Je lui raconte ma journée et je n’omets sincèrement aucun détail.

« Pourquoi ne m’en as-tu pas parlé avant, Rem? J’aurais tout fait pour t’aider », me dit-elle. « Je ne voulais pas que tu aies à t’inquiéter du drame de ta folle fille diabétique. » Je lui dis cela d’une voix tendue. « Rem, me dit-elle doucement, tu n’es pas ma fille diabétique », en simulant des guillemets avec ses doigts dans les airs. « Que veux-tu dire? Bien sûr que je le suis », que je lui réponds.

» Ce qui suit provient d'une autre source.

(** The peer [q] of [p] is told that it has no peer any more. *)
Lemma inv_unlink p s q s' w :
  inv None w → sockets w !! p = Some s → peer s = Some q → sockets w !! q = Some s' →
  inv (Some p) (w <| sockets ::= <[q := s' <| peer := None |>]> |>).
Proof.
  intros H E Hq E'. destruct (inv_peer _ _ H p s q) as (_ & Hne & s2 & E2 & Hp2 & _); [done..|].
  simplify_eq. assert (inv (Some p) (w <| sockets ::= <[q := s' <| peer := None |>]> |>)) as ?; [|done].
  constructor; rec_simpl.
  - intros a sa [[<- <-]|[? Ea]]%lookup_insert_Some.
    + by apply sock_ok_no_peer, (inv_sock _ _ H) with (p := q).
    + by apply (inv_sock _ _ H) in Ea.
  - intros a sa [[<- <-]|[? Ea]]%lookup_insert_Some; by eapply (inv_fresh _ _ H).
  - intros a. rewrite (inv_list _ _ H). setoid_rewrite lookup_insert_Some. unfold is_local.
    destruct (decide (q = a)) as [->|]; naive_solver.
  - intros a. rewrite (inv_closing _ _ H). setoid_rewrite lookup_insert_Some. unfold is_local.
    destruct (decide (q = a)) as [->|]; naive_solver.
  - apply (inv_nodup _ _ H).
  - intros a sa b Ha [[<- <-]|[Hqa Ea]]%lookup_insert_Some Hb; [cbn in Hb; done|].
    destruct (inv_peer _ _ H a sa b) as (_ & ? & sb & Eb & Hpb & ?); [done..|].
    assert (b ≠ p) by (intros ->; by simplify_eq). assert (b ≠ q) by (intros ->; by simplify_eq).
    split_and!; [congruence|done|]. exists sb. by rewrite lookup_insert_ne.
  - intros a sa t [[<- <-]|[? Ea]]%lookup_insert_Some; [by apply (inv_transport _ _ H q s' t)|].
    by eapply (inv_transport _ _ H).
  - by eapply trackers_insert.
  - apply (inv_tracker_nodup _ _ H).
  - intros a sa b sb Ha [[<- <-]|[_ Ea]]%lookup_insert_Some Hs Hb; [cbn in Hb; done|].
    intros [[<- <-]|[_ Eb]]%lookup_insert_Some; [by eapply (inv_client _ _ H a sa q s')|].
    by eapply (inv_client _ _ H a sa b sb).
Qed.

Lemma inv_clear_peer p s w :
  inv (Some p) w → sockets w !! p = Some s →
  inv None (w <| sockets ::= <[p := s <| peer := None |>]> |>).
Proof.
  intros H E. constructor; rec_simpl.
  - intros a sa [[<- <-]|[? Ea]]%lookup_insert_Some.
    + by apply sock_ok_no_peer, (inv_sock _ _ H) with (p := p).
    + by apply (inv_sock _ _ H) in Ea.
  - intros a sa [[<- <-]|[? Ea]]%lookup_insert_Some; by eapply (inv_fresh _ _ H).
  - intros a. rewrite (inv_list _ _ H). setoid_rewrite lookup_insert_Some. unfold is_local.
    destruct (decide (p = a)) as [->|]; naive_solver.
  - intros a. rewrite (inv_closing _ _ H). setoid_rewrite lookup_insert_Some. unfold is_local.
    destruct (decide (p = a)) as [->|]; naive_solver.
  - apply (inv_nodup _ _ H).
  - intros a sa b _ [[<- <-]|[Hqa Ea]]%lookup_insert_Some Hb; [cbn in Hb; done|].
    destruct (inv_peer _ _ H a sa b) as (Hbp & ? & sb & Eb & ?); [congruence|done..|].
    split_and!; [done|done|]. exists sb. rewrite lookup_insert_ne by congruence. done.
  - intros a sa t [[<- <-]|[? Ea]]%lookup_insert_Some; [by apply (inv_transport _ _ H p s t)|].
    by eapply (inv_transport _ _ H).
  - by eapply trackers_insert.
  - apply (inv_tracker_nodup _ _ H).
  - intros a sa b sb Ha [[<- <-]|[Hne Ea]]%lookup_insert_Some Hs Hb; [cbn in Hb; done|].
    intros [[<- <-]|[_ Eb]]%lookup_insert_Some; [eapply (inv_client _ _ H a sa p s)|
      eapply (inv_client _ _ H a sa b sb)]; congruence.
Qed.

Lemma elem_of_remove_node p a l : NoDup l → a ∈ remove_node p l ↔ a ≠ p ∧ a ∈ l.
Proof.
  induction 1 as [|b l Hb Hl IH]; cbn [remove_node]; [set_solver|]. case_bool_decide; set_solver.
Qed.

Lemma sublist_remove_node p l : remove_node p l `sublist_of` l.
Proof. induction l as [|b l IH]; cbn [remove_node]; [done|]. case_bool_decide; by constructor. Qed.

Lemma remove_node_absent p l : p ∉ l → remove_node p l = l.
Proof.
  induction l as [|b l IH]; cbn [remove_node]; [done|]. rewrite not_elem_of_cons. intros [? ?].
  rewrite bool_decide_false by done. by rewrite IH.
Qed.

(** A socket that is not local disappears, from the list of trackers too. *)
Definition forget (p : nat) (w : world) : world :=
  w <| device_tracker_list ::= remove_node p |> <| sockets ::= delete p |>.

Lemma forget_plain x p s w :
  inv x w → sockets w !! p = Some s → ¬ is_tracker s → forget p w = w <| sockets ::= delete p |>.
Proof.
  intros H E Ht. unfold forget. assert (p ∉ device_tracker_list w) as Hp.
  { rewrite (inv_trackers _ _ H). intros (s' & E' & ?). congruence. }
  revert Hp. rec_norm. intros Hp. by rewrite remove_node_absent.
Qed.

Lemma inv_forget x p s w :
  inv x w → sockets w !! p = Some s → ¬ is_local s → peer s = None ∨ x = Some p →
  inv (if decide (x = Some p) then None else x) (forget p w).
Proof.
  intros H E Hl Hp. unfold forget.
  assert (∀ a sa, Some a ≠ x → a ≠ p → sockets w !! a = Some sa → peer sa ≠ Some p) as Hno.
  { intros a sa Ha Hap Ea Hpa. destruct (inv_peer _ _ H a sa p Ha Ea Hpa) as (Hx & _ & s2 & E2 & ? & _).
    simplify_eq. destruct Hp; [congruence|]. subst. done. }
  constructor; rec_simpl.
  - intros a sa [? Ea]%lookup_delete_Some. by apply (inv_sock _ _ H) in Ea.
  - intros a sa [? Ea]%lookup_delete_Some. by apply (inv_fresh _ _ H) in Ea.
  - intros a. rewrite (inv_list _ _ H). setoid_rewrite lookup_delete_Some. naive_solver.
  - intros a. rewrite (inv_closing _ _ H). setoid_rewrite lookup_delete_Some. naive_solver.
  - apply (inv_nodup _ _ H).
  - intros a sa b Ha [Hne Ea]%lookup_delete_Some Hb.
    assert (Some a ≠ x) as Hax by (destruct (decide (x = Some p)); congruence).
    destruct (inv_peer _ _ H a sa b Hax Ea Hb) as (Hbx & ? & sb & ? & ?).
    assert (b ≠ p) by (intros ->; by apply (Hno a sa)).
    split_and!; [by destruct (decide (x = Some p))|done|]. exists sb. by rewrite lookup_delete_ne.
  - intros a sa t [? Ea]%lookup_delete_Some. by eapply (inv_transport _ _ H).
  - intros a. rewrite elem_of_remove_node, (inv_trackers _ _ H) by apply (inv_tracker_nodup _ _ H).
    setoid_rewrite lookup_delete_Some. naive_solver.
  - eapply sublist_NoDup; [apply (inv_tracker_nodup _ _ H)|apply sublist_remove_node].
  - intros a sa b sb Ha [? Ea]%lookup_delete_Some Hs Hb [_ Eb]%lookup_delete_Some.
    eapply (inv_client _ _ H a sa b sb); try done. destruct (decide (x = Some p)); congruence.
Qed.

Lemma inv_fds x g w : inv x w → inv x (w <| fds := g |>).
Proof. by intros []; constructor. Qed.

Lemma inv_transports x t a w : inv x w → inv x (w <| transports ::= <[t := a]> |>).
Proof.
  intros []. constructor; try done. rec_simpl. intros p s t' E Hc Ht.
  destruct (decide (t = t')) as [->|]; [rewrite lookup_insert_eq; eauto|].
  rewrite lookup_insert_ne by done. by eapply inv_transport0.
Qed.

(** ** Closing *)

(** What closing sockets without a live peer leaves alone: all others. *)
Record closed (q : nat) (w w' : world) : Prop := {
  cl_others : ∀ a, a ≠ q → sockets w' !! a = sockets w !! a;
  cl_self : ∀ s', sockets w' !! q = Some s' → is_local s' ∧ closing s' = true;
  cl_list : local_socket_list w' `sublist_of` local_socket_list w;
  cl_gone : q ∉ local_socket_list w';
  cl_transports : transports w' = transports w;
  cl_next : next_socket w' = next_socket w ∧ local_socket_next_id w' = local_socket_next_id w
}.

Lemma closed_finish_local p s w :
  is_local s → closed p w (finish_local p s w).
Proof.
  intros Hl. unfold finish_local, destroy_local, to_closing.
  destruct (must_destroy s); constructor; rec_simpl; try done.
  - intros a Ha. by rewrite lookup_delete_ne.
  - intros s'. by rewrite lookup_delete_eq.
  - apply sublist_filter.
  - rewrite elem_of_remove. naive_solver.
  - intros a Ha. by rewrite lookup_insert_ne.
  - intros s'. rewrite lookup_insert_eq. by intros [= <-].
  - apply sublist_filter.
  - rewrite elem_of_remove. naive_solver.
Qed.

« Tu n’as pas compris, n’est-ce pas? » dit-elle. Je secoue la tête. « Tu as le diabète, mais tu n’es pas le diabète », m’explique-t-elle.

 « Tu n’es pas ma fille diabétique, me dit-elle. Tu es ma fille forte, courageuse et passionnée et le diabète n’est qu’une partie de ce que tu vis, Rem, ce n’est pas ton identité », me dit-elle calmement.

 « Ce que j’essaie de te dire, c’est que ce que tu vis ne te définit pas. Ton vécu ajoute à ton identité, il aide à te construire. Pour toi, Rem, ton vécu est que tu es actuellement une adolescente atteinte de diabète de type 1. Ce n’est pas qui tu es. Tu es forte, drôle, intelligente et magnifique », dit-elle.

« Je suppose, mais c’est tellement difficile à vivre. Quand je ne pense pas à tout le stress du secondaire, je pense au fait que je serai toujours à part en raison de cette maladie ». Je pleure. « Il est difficile de sortir et d’avoir une vie d’adolescente normale quand tu as toujours des aiguilles et un jus de pomme dans ta poche arrière. Je n’ai pas eu le droit d’aller dormir chez mes copines avant l’âge de 12 ans et d’avoir appris à m’injecter moi-même l’insuline. Je ne peux pas sortir et aller faire la fête avec mes amis parce que si quelque chose m’arrive et que personne ne sait comment réagir, qu’est-ce qui se passera? Je cours un plus grand risque de devenir aveugle ou de vivre une dépression. Maman, c’est dur, je sais que je vais mourir avant tous mes amis ».

« Je sais que c’est difficile et je ne peux même pas imaginer tout ce que tu ressens. Par ailleurs, personne n’est à l’abri des difficultés dans la vie. Toi, tu as celles-là. Je sais que c’est difficile et que cela peut être insupportable, mais je sais aussi que tu es très forte. Vis les journées une à la fois, célèbre les bonnes et ne ressasse pas les mauvaises. Tu peux laisser la maladie t’atteindre ou tu peux aussi la combattre et vivre ta vie. Je ne peux décider pour toi, mais écoute-moi lorsque je te dis que tu es plus que cette maladie », me dit-elle les larmes aux yeux.

Je me couche ce soir-là, rassurée. Je dois changer mon attitude, je sais que les mauvais jours, c’est plate, mais je dois avancer un jour à la fois. Je m’endors ce soir-là, fière de moi. Je sais que ça va aller.

J’ouvre les yeux au son de la sonnerie : “00:00, test de glycémie”. Je lève les yeux au ciel, je me dis “rebelote” et souris intérieurement.